Whenever the word "true" turns up in a line below, that line should be copied.

Saved data entries:
--------
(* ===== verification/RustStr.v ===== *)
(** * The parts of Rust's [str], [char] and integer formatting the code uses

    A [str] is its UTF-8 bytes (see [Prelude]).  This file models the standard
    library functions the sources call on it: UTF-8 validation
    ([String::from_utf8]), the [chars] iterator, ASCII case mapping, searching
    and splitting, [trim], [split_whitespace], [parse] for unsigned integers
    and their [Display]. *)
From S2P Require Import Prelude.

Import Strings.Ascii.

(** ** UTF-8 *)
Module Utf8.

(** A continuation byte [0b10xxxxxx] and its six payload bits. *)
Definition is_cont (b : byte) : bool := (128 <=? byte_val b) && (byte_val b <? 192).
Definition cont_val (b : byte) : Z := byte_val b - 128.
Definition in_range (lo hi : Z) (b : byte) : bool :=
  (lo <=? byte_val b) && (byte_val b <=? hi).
--------
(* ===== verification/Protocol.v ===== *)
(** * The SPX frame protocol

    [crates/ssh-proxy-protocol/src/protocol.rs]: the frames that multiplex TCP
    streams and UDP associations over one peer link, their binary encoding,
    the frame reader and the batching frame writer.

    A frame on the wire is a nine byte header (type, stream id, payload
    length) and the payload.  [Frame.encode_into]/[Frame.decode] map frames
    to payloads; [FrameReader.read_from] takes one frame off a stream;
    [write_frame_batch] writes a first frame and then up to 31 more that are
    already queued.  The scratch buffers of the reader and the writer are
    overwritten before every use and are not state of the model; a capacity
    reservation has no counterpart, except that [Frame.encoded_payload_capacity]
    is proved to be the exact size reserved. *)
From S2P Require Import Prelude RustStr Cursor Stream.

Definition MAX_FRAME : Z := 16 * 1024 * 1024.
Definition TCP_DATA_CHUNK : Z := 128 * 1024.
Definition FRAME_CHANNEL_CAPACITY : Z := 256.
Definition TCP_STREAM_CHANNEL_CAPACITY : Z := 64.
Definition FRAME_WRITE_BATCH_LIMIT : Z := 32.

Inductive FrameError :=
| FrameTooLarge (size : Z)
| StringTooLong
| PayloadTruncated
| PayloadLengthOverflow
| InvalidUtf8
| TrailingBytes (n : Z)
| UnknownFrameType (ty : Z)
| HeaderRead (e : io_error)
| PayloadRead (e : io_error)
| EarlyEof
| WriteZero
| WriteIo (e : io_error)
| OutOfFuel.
--------
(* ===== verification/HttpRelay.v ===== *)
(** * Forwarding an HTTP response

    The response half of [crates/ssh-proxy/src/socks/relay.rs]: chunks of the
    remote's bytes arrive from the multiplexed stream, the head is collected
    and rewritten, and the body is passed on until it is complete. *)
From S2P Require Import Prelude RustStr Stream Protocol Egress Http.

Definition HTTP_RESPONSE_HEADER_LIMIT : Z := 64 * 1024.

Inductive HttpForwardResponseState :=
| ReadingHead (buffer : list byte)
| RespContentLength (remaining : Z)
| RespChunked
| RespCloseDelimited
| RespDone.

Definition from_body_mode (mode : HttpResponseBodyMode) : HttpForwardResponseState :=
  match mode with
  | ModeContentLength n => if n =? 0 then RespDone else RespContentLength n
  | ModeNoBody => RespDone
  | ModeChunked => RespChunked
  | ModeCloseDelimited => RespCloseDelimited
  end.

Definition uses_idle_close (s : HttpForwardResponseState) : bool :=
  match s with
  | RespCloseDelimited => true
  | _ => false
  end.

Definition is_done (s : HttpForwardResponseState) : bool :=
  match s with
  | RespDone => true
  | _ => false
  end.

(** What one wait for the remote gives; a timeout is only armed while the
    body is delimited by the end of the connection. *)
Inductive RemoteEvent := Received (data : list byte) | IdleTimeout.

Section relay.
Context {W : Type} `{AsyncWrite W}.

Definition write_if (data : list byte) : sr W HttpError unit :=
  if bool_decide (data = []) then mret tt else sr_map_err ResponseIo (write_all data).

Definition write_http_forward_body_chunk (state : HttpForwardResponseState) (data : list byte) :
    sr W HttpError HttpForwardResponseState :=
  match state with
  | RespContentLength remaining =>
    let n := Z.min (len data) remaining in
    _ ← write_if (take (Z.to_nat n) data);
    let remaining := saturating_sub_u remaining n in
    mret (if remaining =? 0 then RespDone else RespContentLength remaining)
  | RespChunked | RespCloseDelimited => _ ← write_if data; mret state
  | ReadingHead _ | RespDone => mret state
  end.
--------
Your solution:
  | RespCloseDelimited => true
  | RespDone => true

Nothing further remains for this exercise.